La recombinaison s’est produite environ 380 000 ans après le Big Bang, et puisque la lumière émise à l’époque n’a ensuite presque plus interagi avec la matière, elle se propage depuis 14 milliards d’années à travers l’Univers : c’est cette lumière qui constitue le rayonnement fossile. Comme je vous le disais, ce rayonnement n’est donc pas exactement une image de la naissance de l’Univers, mais plutôt de ce que ce dernier était à l’âge de 380 000 ans.

Un rayonnement glacial

Pour mieux comprendre la nature du rayonnement fossile, il faut penser à la lumière qu’émettent les objets très chauds : leur couleur dépend de la température. Ainsi un morceau de fer que l’on chauffe va se mettre à rougeoyer, puis devenir orange, jaune et enfin blanc au fur et à mesure que la température augmente. Ce phénomène est en fait très général, et toute matière émet un rayonnement qui dépend de sa température. Ainsi votre corps qui est à 37°C émet lui aussi un rayonnement, mais situé dans le domaine des infra-rouges, et qu’on ne peut révéler qu’avec ces capteurs spéciaux qui équipent les lunettes de vision nocturne des soldats d’élite.

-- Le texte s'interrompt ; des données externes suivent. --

(* ===== verification/GitRetry.v ===== *)
(** * Retry of git operations

    Models [crates/sandbox-driver/src/git_retry.rs]. Instants are integers on a
    monotonic clock that starts at 0; [wall] reads the system clock at an
    instant. The retried operation is a parameter: from the attempt number, the
    timeout and the instant it is called at it gives the instant it ends and its
    result. [scaled] is the [f64] product [initial * factor^exponent] of the
    backoff, [None] where Rust's [mul_f64] panics. *)

From S2P Require Import Prelude Exec Errors.

#[local] Open Scope Z_scope.

(** In the milliseconds durations are counted in. *)
Definition REPLICATION_HORIZON : Z := 60 * 1000.

Inductive GitRetryReason := TokenReplication | TransientInfra.

#[export] Instance GitRetryReason_eq_dec : EqDecision GitRetryReason.
Proof. solve_decision. Defined.

Record GitCredentials := mkCredentials {
  username : string;
  password : string;
  minted_at : option Z;
}.

Record GitBackoff := mkBackoff {
  scaled : Z -> option Z;
  backoff_max : Z;
}.

Record GitRetryPolicy := mkPolicy {
  max_attempts : nat;
  backoff : GitBackoff;
  max_elapsed : option Z;
  per_attempt_timeout : option Z;
}.

(** [GitRetryPolicy::new] and [once]: a zero delay, never scaled. *)
Definition policy_new (n : nat) (b : GitBackoff) : GitRetryPolicy := mkPolicy n b None None.
Definition once : GitRetryPolicy := policy_new 1 (mkBackoff (fun _ => Some 0) 0).

Definition i32_max : Z := 2 ^ 31 - 1.

(** [delay_after]: the exponent saturates, the product can panic, the cap
    applies after it. *)
Definition delay_after (b : GitBackoff) (attempt : Z) : option Z :=
  let exponent := Z.min (Z.max 0 (attempt - 1)) i32_max in
  match scaled b exponent with
  | Some delay => Some (Z.min delay (backoff_max b))
  | None => None
  end.

Definition policy_deadline (p : GitRetryPolicy) (start : Z) : option Z := Z.add start <$> max_elapsed p.

(** [saturating_duration_since]. *)
Definition since (later earlier : Z) : Z := Z.max 0 (later - earlier).

Definition attempt_timeout (p : GitRetryPolicy) (deadline : option Z) (now : Z) : option Z :=
  let remaining := (fun d => since d now) <$> deadline in
  match per_attempt_timeout p, remaining with
  | Some cap, Some remaining => Some (Z.min cap remaining)
  | Some cap, None => Some cap
  | None, remaining => remaining
  end.

(** [retry_delay]: [None] when the product panics, else the delay if it fits. *)
Definition retry_delay (p : GitRetryPolicy) (attempt : Z) (deadline : option Z) (now : Z)
    : option (option Z) :=
  match delay_after (backoff p) attempt with
  | None => None
  | Some delay =>
      let fits := match deadline with None => true | Some d => delay <? since d now end in
      Some (if fits then Some delay else None)
  end.

Inductive CredentialAge := Fresh | Mature | Static.

Definition credential_age (c : option GitCredentials) (now : Z) : CredentialAge :=
  match c ≫= minted_at with
  | None => Static
  | Some minted_at =>
      if minted_at <=? now then if now - minted_at <? REPLICATION_HORIZON then Fresh else Mature
      else Fresh
  end.

Definition retry_decide (kind : GitFailureKind) (age : CredentialAge) : option GitRetryReason :=
  match kind with
  | RemoteUnavailable => Some TransientInfra
  | AuthRejected =>
      match age with
      | Fresh => Some TokenReplication
      | Mature => Some TransientInfra
      | Static => None
      end
  | _ => None
  end.

Definition retry_reason (e : Error) (c : option GitCredentials) (now : Z) : option GitRetryReason :=
  match e with
  | GitE failure =>
      if match gf_output failure with
         | Some output => negb (bool_decide (ef_termination output = Exited))
         | None => false
         end
      then None
      else retry_decide (gf_kind failure) (credential_age c now)
  | RateLimited _ | Overloaded _ => Some TransientInfra
  | _ => None
  end.

(** An attempt, with the monotonic instant it began at and the timeout it was
    handed. *)
Record GitAttempt := mkAttempt {
  ga_attempt : Z;
  ga_started_at : Z;
  ga_duration : Z;
  ga_retry_reason : option GitRetryReason;
  ga_failure : option Error;
  ga_began : Z;
  ga_timeout : option Z;
}.

Inductive retried (T : Type) :=
  | Report (value : T) (attempts : list GitAttempt)
  | RetryError (attempts : list GitAttempt) (error : Error)
  | BackoffPanicked (attempts : list GitAttempt)
  | RetryOutOfFuel.
Arguments Report {T}.
Arguments RetryError {T}.
Arguments BackoffPanicked {T}.
Arguments RetryOutOfFuel {T}.

Section Retry.
Context {T : Type}.
Variable wall : Z -> Z.
Variable operation : Z -> option Z -> Z -> Z * result T Error.
Variable p : GitRetryPolicy.
Variable credentials : option GitCredentials.
Variable operation_name : string.

Definition attempts_allowed : Z := Z.max (Z.of_nat (max_attempts p)) 1.

(** What follows a failed attempt: [None] for a panic, [Some None] to give up,
    [Some (Some delay)] to wait and repeat. *)
Definition next_delay (attempt : Z) (reason : option GitRetryReason) (deadline : option Z) (now : Z)
    : option (option Z) :=
  match reason with
  | None => Some None
  | Some _ => if attempt <? attempts_allowed then retry_delay p attempt deadline now else Some None
  end.

Fixpoint retry_loop (fuel : nat) (deadline : option Z) (attempts : list GitAttempt) (now : Z)
    : retried T :=
  match fuel with
  | O => RetryOutOfFuel
  | S fuel =>
      let attempt := Z.of_nat (length attempts) + 1 in
      let timeout := attempt_timeout p deadline now in
      if bool_decide (timeout = Some 0) then RetryError attempts (Timeout operation_name now)
      else
        let '(ended, outcome) := operation attempt timeout now in
        let made reason failure :=
          mkAttempt attempt (wall now) (ended - now) reason failure now timeout in
        match outcome with
        | Ok value => Report value (attempts ++ [made None None])
        | Err error =>
            let reason := retry_reason error credentials (wall ended) in
            match next_delay attempt reason deadline ended with
            | None => BackoffPanicked attempts
            | Some None => RetryError (attempts ++ [made reason None]) error
            | Some (Some delay) =>
                retry_loop fuel deadline (attempts ++ [made reason (Some error)]) (ended + delay)
            end
        end
  end.

(** One turn per attempt, and an attempt is repeated only below
    [attempts_allowed]. *)
Definition retry_git : retried T :=
  retry_loop (Z.to_nat attempts_allowed) (policy_deadline p 0) [] 0.

(** ** What a retried operation promises *)

Notation deadline := (policy_deadline p 0).

(** The policy's durations are durations. *)
Definition policy_ok : Prop :=
  (forall cap, per_attempt_timeout p = Some cap -> 0 <= cap) /\
  (forall e d, scaled (backoff p) e = Some d -> 0 <= d) /\ 0 <= backoff_max (backoff p).

Hypothesis durations : policy_ok.

Lemma delay_after_nonneg attempt delay : delay_after (backoff p) attempt = Some delay -> 0 <= delay.
Proof.
  destruct durations as (_ & Hs & Hm). unfold delay_after.
  destruct (scaled _ _) as [d|] eqn:E; [|done]. intros [= <-]. specialize (Hs _ _ E). lia.
Qed.

(** An attempt as it was made: its call, within the bounds of the policy. *)
Definition made_ok (a : GitAttempt) (outcome : result T Error) : Prop :=
  operation (ga_attempt a) (ga_timeout a) (ga_began a) = (ga_began a + ga_duration a, outcome) /\
  ga_started_at a = wall (ga_began a) /\
  ga_timeout a = attempt_timeout p deadline (ga_began a) /\ ga_timeout a <> Some 0.

(** A git command whose outcome is not known: it was stopped, so it may still
    be running. *)
Definition outcome_unknown (e : Error) : Prop :=
  exists f o, e = GitE f /\ gf_output f = Some o /\ ef_termination o <> Exited.

(** An attempt that failed and was repeated at [next]. *)
Definition repeated (a : GitAttempt) (next : Z) : Prop :=
  exists e r delay,
    made_ok a (Err e) /\ ga_failure a = Some e /\ ga_retry_reason a = Some r /\
    retry_reason e credentials (wall (ga_began a + ga_duration a)) = Some r /\
    ~ outcome_unknown e /\
    ga_attempt a < attempts_allowed /\
    delay_after (backoff p) (ga_attempt a) = Some delay /\
    next = ga_began a + ga_duration a + delay /\
    (forall d, deadline = Some d -> next < d).

(** The attempts so far, each repeated; the next one begins at [now]. *)
Inductive history : list GitAttempt -> Z -> Prop :=
  | history_start : history [] 0
  | history_repeat attempts a next :
      history attempts (ga_began a) -> ga_attempt a = Z.of_nat (length attempts) + 1 ->
      repeated a next -> history (attempts ++ [a]) next.

(** How the operation ended, given the attempts that were repeated. *)
Definition retried_ok (r : retried T) : Prop :=
  match r with
  | Report value attempts => exists before a, attempts = before ++ [a] /\
      history before (ga_began a) /\ ga_attempt a = Z.of_nat (length before) + 1 /\
      made_ok a (Ok value) /\ ga_failure a = None
  | RetryError attempts error =>
      (exists now, history attempts now /\ error = Timeout operation_name now /\
         attempt_timeout p deadline now = Some 0) \/
      (exists before a, attempts = before ++ [a] /\
         history before (ga_began a) /\ ga_attempt a = Z.of_nat (length before) + 1 /\
         made_ok a (Err error) /\ ga_failure a = None /\
         let ended := ga_began a + ga_duration a in
         ga_retry_reason a = retry_reason error credentials (wall ended) /\
         (ga_retry_reason a = None \/ attempts_allowed <= ga_attempt a \/
          retry_delay p (ga_attempt a) deadline ended = Some None))
  | BackoffPanicked attempts => exists now attempt, history attempts now /\
      delay_after (backoff p) attempt = None
  | RetryOutOfFuel => False
  end.

Lemma retry_reason_known e now r : retry_reason e credentials now = Some r -> ~ outcome_unknown e.
Proof.
  intros Hr (f & o & -> & Ho & Ht). cbn in Hr. rewrite Ho in Hr.
  by rewrite bool_decide_eq_false_2 in Hr.
Qed.

Lemma retry_loop_ok fuel attempts now :
  history attempts now -> attempts_allowed <= Z.of_nat (length attempts) + Z.of_nat fuel ->
  Z.of_nat (length attempts) < attempts_allowed ->
  retried_ok (retry_loop fuel deadline attempts now).
Proof.
  revert attempts now. induction fuel as [|fuel IH]; intros attempts now Hh Hf Hlt; [lia|].
  cbn [retry_loop]. case_bool_decide as Ht; [left; eauto|].
  destruct (operation _ _ now) as [ended outcome] eqn:Eop.
  set (made := fun reason failure =>
    mkAttempt (Z.of_nat (length attempts) + 1) (wall now) (ended - now) reason failure now
      (attempt_timeout p deadline now)).
  assert (forall reason failure, made_ok (made reason failure) outcome) as Hmade.
  { intros reason failure. unfold made_ok. cbn. rewrite Eop. split; [f_equal; lia|done]. }
  destruct outcome as [value|error].
  - cbn. eexists attempts, (made None None). repeat split; try done; apply Hmade.
  - set (reason := retry_reason error credentials (wall ended)).
    assert (now + (ended - now) = ended) as Hend by lia.
    destruct (next_delay _ reason deadline ended) as [[delay|]|] eqn:En.
    + unfold next_delay in En. destruct reason as [r|] eqn:Er; [|done].
      destruct (Z.ltb_spec (Z.of_nat (length attempts) + 1) attempts_allowed) as [Hat|]; [|done].
      apply IH; [|rewrite length_app; cbn; lia..].
      apply history_repeat; [done|done|].
      unfold retry_delay in En. destruct (delay_after _ _) as [delay'|] eqn:Ed; [|done].
      destruct (match deadline with None => true | Some d => delay' <? since d ended end) eqn:Ef; [|done].
      injection En as <-.
      exists error, r, delay'. split; [apply Hmade|]. split; [done|]. split; [done|].
      cbn [ga_began ga_duration ga_attempt made]. rewrite Hend. split; [done|].
      split; [by eapply retry_reason_known|]. split; [done|]. split; [done|]. split; [done|].
      intros d Hd. rewrite Hd in Ef. apply Z.ltb_lt in Ef. unfold since in Ef.
      pose proof (delay_after_nonneg _ _ Ed). lia.
    + right. eexists attempts, (made reason None). split; [done|]. split; [done|]. split; [done|].
      split; [apply Hmade|]. split; [done|]. cbn zeta. cbn [ga_began ga_duration ga_attempt ga_retry_reason made].
      rewrite Hend. split; [done|]. unfold next_delay in En. destruct reason; [|by left]. right.
      destruct (Z.ltb_spec (Z.of_nat (length attempts) + 1) attempts_allowed); [by right|left; lia].
    + cbn. exists now, (Z.of_nat (length attempts) + 1). split; [done|].
      unfold next_delay in En. destruct reason; [|done].
      destruct (_ <? _); [|done]. unfold retry_delay in En. by destruct (delay_after _ _).
Qed.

Revenons au Big-Bang : au moment où a eu lieu la recombinaison, l’Univers était à une température d’environ 3000°C. Si vous aviez pu observer cela à l’époque, vous auriez vu s’échapper une éclatante lumière blanche; et c’est cette lumière qui se propage depuis partout dans l’Univers. Mais il y a un hic : quand on observe le ciel la nuit, on ne voit aucune lumière blanche éclatante ! Que s’est-il passé ? Eh bien maintenant la lumière n’est plus blanche du tout !

spectre_CMBA cause de l’expansion de l’Univers, la longueur d’onde de la lumière a changé et s’est beaucoup allongée (voir mon billet à ce sujet pour en savoir plus). Elle est passée de quelques centaines de nanomètres à quelques millimètres. Le rayonnement ne correspond donc plus du tout aux longueurs d’ondes de la lumière visible, mais à celles que l’on appelle « micro-ondes ». Oui oui, ce sont les mêmes ondes qui sont produites par votre four et qui peuvent réchauffer vos aliments !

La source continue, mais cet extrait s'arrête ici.